9th President of Valparaiso University
- In office 1920–1921
- Preceded by: Henry Kinsey Brown
- Succeeded by: John E. Roessler

President of the New Jersey Institute of Technology
- In office 1918–1920

President of the Hahnemann Medical College and Hospital
- In office 1920–?

Personal details
- Born: 13 April 1885 Winthrop, Maine, United States
- Died: 7 March 1957 (aged 71) Santa Barbara, California, United States

= Daniel Hodgdon =

Daniel Russell Hodgdon was an American college administrator, better known for his series of science books for young people. He was born on April 13, 1885, in Winthrop, Maine.

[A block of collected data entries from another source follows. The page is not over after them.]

(* ------------------------------------------------------------------ *)
(** * The promotion ledger *)

Section Tables.

Context {A : Type}.

Lemma filter_patch_length (f sel : A -> bool) (g : A -> A) (l : list A) :
  (forall x, f (g x) = false) ->
  (List.length (filter f (map (fun x => if sel x then g x else x) l))
   <= List.length (filter f l))%nat.
Proof.
  intros Hg. induction l as [|x l IH]; simpl; [lia|].
  destruct (sel x).
  - rewrite Hg. destruct (f x); simpl; lia.
  - destruct (f x); simpl; lia.
Qed.

Lemma single_data_none (l : list A) :
  Supabase.data (Supabase.single l) = None ->
  (List.length l <= 1)%nat -> l = [].
Proof.
  destruct l as [|x [|y l]]; simpl; intros H Hl;
    [reflexivity | discriminate | lia].
Qed.

Lemma single_data_some (l : list A) :
  (List.length l <= 1)%nat -> l <> [] ->
  exists r, Supabase.data (Supabase.single l) = Some r.
Proof.
  destruct l as [|x [|y l]]; simpl; intros Hl Hne;
    [congruence | eauto | lia].
Qed.

End Tables.

Lemma filter_nil {A : Type} (f : A -> bool) (l : list A) :
  (forall x, In x l -> f x = false) -> filter f l = [].
Proof.
  induction l as [|x l IH]; simpl; intros H; [reflexivity|].
  rewrite (H x (or_introl eq_refl)). apply IH. intros y Hy. apply H. now right.
Qed.

Lemma in_map_patch {A : Type} (sel : A -> bool) (g : A -> A) (l : list A)
  (y : A) :
  In y (map (fun x => if sel x then g x else x) l) ->
  (exists x, In x l /\ sel x = true /\ y = g x)
  \/ (In y l /\ sel y = false).
Proof.
  rewrite in_map_iff. intros (x & <- & Hin).
  destruct (sel x) eqn:Hs; [left; eauto | right; auto].
Qed.

Lemma in_patched {A : Type} (sel : A -> bool) (g : A -> A) (l : list A)
  (x : A) :
  In x l -> sel x = false ->
  In x (map (fun x => if sel x then g x else x) l).
Proof.
  intros Hin Hs. apply in_map_iff. exists x. now rewrite Hs.
Qed.

Lemma filter_patch_selected {A : Type} (sel : A -> bool) (g : A -> A)
  (l : list A) :
  (forall x, sel (g x) = sel x) ->
  filter sel (map (fun x => if sel x then g x else x) l)
  = map g (filter sel l).
Proof.
  intros Hg. induction l as [|x l IH]; simpl; [reflexivity|].
  destruct (sel x) eqn:Hx.
  - rewrite Hg, Hx. simpl. now rewrite IH.
  - rewrite Hx. exact IH.
Qed.

Lemma active_of_cancelled (v : string) (now : Z) (p : promotion) :
  active_of v (cancelled now p) = false.
Proof. unfold active_of; simpl. apply andb_false_r. Qed.

Lemma cancel_promotions (db : database) (env : cancel_env)
  (req : request unit) :
  vendor_promotions (db_after (cancel db env req)) = vendor_promotions db
  \/ exists sel : promotion -> bool,
       vendor_promotions (db_after (cancel db env req))
       = map (fun x : promotion =>
                if sel x then cancelled (now_cancelled env) x else x)
           (vendor_promotions db).
Proof.
  unfold cancel, Supabase.update_single, Supabase.update.
  destruct (user_id_of req) as [vendorId|]; [|now left].
  destruct (update_fault env); [now left|].
  destruct (filter (owned (params_id req) vendorId) (vendor_promotions db))
    as [|r [|r' l]]; [now left| |now left].
  right. exists (owned (params_id req) vendorId).
  destruct (unsync_fault env); reflexivity.
Qed.

Lemma cancel_one_active (db : database) (env : cancel_env)
  (req : request unit) :
  one_active db -> one_active (db_after (cancel db env req)).
Proof.
  intros Hdb v. unfold active_rows.
  destruct (cancel_promotions db env req) as [-> | [sel ->]].
  - apply Hdb.
  - etransitivity; [|apply (Hdb v)].
    apply filter_patch_length. intros x. apply active_of_cancelled.
Qed.

Lemma purchase_promotions (db : database) (env : purchase_env)
  (req : request purchase_body) :
  vendor_promotions (db_after (purchase db env req)) = vendor_promotions db
  \/ exists vendorId p,
       user_id_of req = Some vendorId
       /\ Supabase.data
            (Supabase.select_single (check_fault env) (active_of vendorId)
               (vendor_promotions db)) = None
       /\ vendor_id p = vendorId
       /\ vendor_promotions (db_after (purchase db env req))
          = vendor_promotions db ++ [p].
Proof.
  unfold purchase, purchase_ledger, Supabase.insert, Supabase.update.
  destruct (user_id_of req) as [vendorId|]; [|now left].
  destruct (_ || _); [now left|].
  destruct (Supabase.data _) eqn:Hcheck; [now left|].
  destruct (end_of _ _); [|now left].
  destruct (inserted env) as [e|i]; [now left|].
  destruct (existsb _ _); [now left|].
  right. eexists vendorId, _. repeat split; [exact Hcheck| |].
  2: destruct (sync_fault env); reflexivity.
  reflexivity.
Qed.

Lemma purchase_one_active (db : database) (env : purchase_env)
  (req : request purchase_body) :
  one_active db -> check_fault env = None ->
  one_active (db_after (purchase db env req)).
Proof.
  intros Hdb Hans v. unfold active_rows.
  destruct (purchase_promotions db env req)
    as [-> | (vendorId & p & _ & Hcheck & Hp & ->)]; [apply Hdb|].
  rewrite Hans in Hcheck. simpl in Hcheck.
  rewrite filter_app, length_app. simpl.
  unfold active_of at 2. rewrite Hp.
  destruct (String.eqb_spec vendorId v) as [->|Hv].
  - apply single_data_none in Hcheck; [|apply Hdb].
    rewrite Hcheck. destruct (_ && _); simpl; lia.
  - simpl. specialize (Hdb v). unfold active_rows in Hdb. lia.
Qed.

Lemma step_one_active (db : database) (op : operation) :
  one_active db -> check_answered op = true -> one_active (step db op).
Proof.
  destruct op as [env req | env req]; simpl; intros Hdb Hans.
  - apply purchase_one_active; [assumption|].
    destruct (check_fault env); [discriminate | reflexivity].
  - now apply cancel_one_active.
Qed.

Lemma run_one_active (ops : list operation) (db : database) :
  one_active db -> forallb check_answered ops = true ->
  one_active (run db ops).
Proof.
  revert db. induction ops as [|op ops IH]; simpl; intros db Hdb Hans.
  - exact Hdb.
  - apply andb_prop in Hans as [Hop Hops].
    apply IH; [now apply step_one_active | exact Hops].
Qed.
(** * Verification of the Quest API deployment scripts

    Shallow embedding of [deploy_backend.py] and [setup_dynamodb.py].

    The two scripts are straight-line reconcilers that talk to a cloud
    provider through boto3 clients.  The embedding keeps the Python control
    flow (sequencing, [try]/[except], truthiness tests, generator searches)
    and abstracts the provider as a record of operations over an arbitrary
    provider state.  Every provider call, [print] and [time.sleep] is
    recorded in an event log so that statements about which operations were
    invoked, and in which order, can be made about the code itself. *)

From stdpp Require Import gmap strings list pretty.

(** ** Python strings *)

(** [needle in hay] on Python strings. *)
Fixpoint str_in (needle hay : string) : bool :=
  String.prefix needle hay ||
  match hay with
  | EmptyString => false
  | String _ hay' => str_in needle hay'
  end.

(** [s.endswith(suf)]. *)
Fixpoint endswith (s suf : string) : bool :=
  bool_decide (s = suf) ||
  match s with
  | EmptyString => false
  | String _ s' => endswith s' suf
  end.

(** Truth value of a variable holding [None] or a [str]: Python's [not x]
    is [negb (truthy x)]. *)
Definition truthy (x : option string) : bool :=
  match x with
  | None => false
  | Some s => negb (bool_decide (s = ""))
  end.

(** [next((f(x) for x in xs if p(x)), None)]. *)
Definition next_or_None {A B} (p : A -> bool) (f : A -> B) (xs : list A) : option B :=
  f <$> List.find p xs.

(** ** Exceptions *)

(** The exception classes the scripts name in [except] clauses, and every
    other error a client can raise.  [exn_str] is [str(e)]. *)
Inductive exn_class : Type :=
| NoSuchEntityException
| ResourceNotFoundException
| ResourceConflictException
| ClientError (code : string).

Record exn : Type := Exn { exn_cls : exn_class; exn_str : string }.

Definition result (A : Type) : Type := (exn + A)%type.

Definition is_NoSuchEntity (e : exn) : bool :=
  match exn_cls e with NoSuchEntityException => true | _ => false end.
Definition is_ResourceNotFound (e : exn) : bool :=
  match exn_cls e with ResourceNotFoundException => true | _ => false end.
Definition is_ResourceConflict (e : exn) : bool :=
  match exn_cls e with ResourceConflictException => true | _ => false end.

(** ** Values passed to and returned by the provider *)

(** JSON document, as built by the [trust_policy] dict literal. *)
#[local] Unset Elimination Schemes.
Inductive json : Type :=
| JStr (s : string)
| JList (xs : list json)
| JObj (fields : list (string * json)).
#[local] Set Elimination Schemes.

(** A zip archive: the sequence of [(arcname, file contents)] written. *)
Definition archive : Type := list (string * string).

(** A [dict] of strings, in insertion order. *)
Definition str_dict : Type := list (string * string).

Record cors_config : Type := Cors {
  AllowOrigins : list string;
  AllowMethods : list string;
  AllowHeaders : list string }.

Record api_item : Type := ApiItem { ApiId : string; Name : string }.
Record integration_item : Type :=
  IntegrationItem { IntegrationId : string; IntegrationUri : option string }.
Record route_item : Type := RouteItem { RouteKey : string }.
Record stage_item : Type := StageItem { StageName : string }.

(** ** Provider calls and the event log *)

Inductive call : Type :=
| GetRole (RoleName : string)
| CreateRole (RoleName : string) (AssumeRolePolicyDocument : json)
| AttachRolePolicy (RoleName PolicyArn : string)
| GetFunction (FunctionName : string)
| UpdateFunctionCode (FunctionName : string) (ZipFile : archive)
| UpdateFunctionConfiguration (FunctionName : string) (Variables : str_dict)
| CreateFunction (FunctionName Runtime : string) (Role : option string)
    (Handler : string) (ZipFile : archive) (Variables : str_dict) (Timeout : nat)
| GetApis
| CreateApi (Name ProtocolType : string) (CorsConfiguration : cors_config)
| GetIntegrations (ApiId : string)
| CreateIntegration (ApiId IntegrationType IntegrationUri PayloadFormatVersion : string)
| GetRoutes (ApiId : string)
| CreateRoute (ApiId RouteKey Target : string)
| GetStages (ApiId : string)
| CreateStage (ApiId StageName : string) (AutoDeploy : bool)
| AddPermission (FunctionName StatementId Action Principal SourceArn : string)
| GetCallerIdentity
| CreateTable (TableName : string) (KeySchema AttributeDefinitions : list str_dict)
    (BillingMode : string)
| WaitUntilExists (TableName : string)
| UpdateTimeToLive (TableName : string) (Enabled : bool) (AttributeName : string).

(** An event is a provider call together with the exception it raised, if
    any, a line printed on standard output, or a [time.sleep]. *)
Inductive event : Type :=
| ECall (c : call) (raised : option exn)
| EPrint (line : string)
| ESleep (seconds : nat).

(** The operations of the boto3 clients the scripts create, over a provider
    state [St].  Each returns the new provider state and either the part of
    the response the scripts read or the exception raised. *)
Record provider (St : Type) : Type := Provider {
  iam_get_role : string -> St -> St * result string;
  iam_create_role : string -> json -> St -> St * result string;
  iam_attach_role_policy : string -> string -> St -> St * result unit;
  lambda_get_function : string -> St -> St * result string;
  lambda_update_function_code : string -> archive -> St -> St * result unit;
  lambda_update_function_configuration : string -> str_dict -> St -> St * result unit;
  lambda_create_function :
    string -> string -> option string -> string -> archive -> str_dict -> nat ->
    St -> St * result unit;
  lambda_add_permission :
    string -> string -> string -> string -> string -> St -> St * result unit;
  sts_get_caller_identity : St -> St * result string;
  apigw_get_apis : St -> St * result (list api_item);
  apigw_create_api : string -> string -> cors_config -> St -> St * result string;
  apigw_get_integrations : string -> St -> St * result (list integration_item);
  apigw_create_integration :
    string -> string -> string -> string -> St -> St * result string;
  apigw_get_routes : string -> St -> St * result (list route_item);
  apigw_create_route : string -> string -> string -> St -> St * result unit;
  apigw_get_stages : string -> St -> St * result (list stage_item);
  apigw_create_stage : string -> string -> bool -> St -> St * result unit;
  dynamodb_create_table :
    string -> list str_dict -> list str_dict -> string -> St -> St * result unit;
  dynamodb_wait_until_exists : string -> St -> St * result unit;
  dynamodb_update_time_to_live : string -> bool -> string -> St -> St * result unit }.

He was a co-founder and later the President of New Jersey Institute of Technology (called at the time Newark College of Engineering) from 1918 until 1920. In 1920 he became the president of Hahnemann Medical College and Hospital and then Valparaiso University in Indiana. He resigned abruptly from Valparaiso on April 25, 1921, telling the trustees that "The university is a hotbed of Bolshevism, communism and other cults, and nothing we could do to thwart their propaganda has been of any avail because of inside influences."

Hodgdon was an author and co-author of the Creative Science Series of textbooks published by Hinds, Hayden & Eldredge, Inc., between 1919 and 1939, such as Junior General Science, Elementary General Science (1919) and Everyman's Science. Hodgdon died in Santa Barbara, California, on March 7, 1957.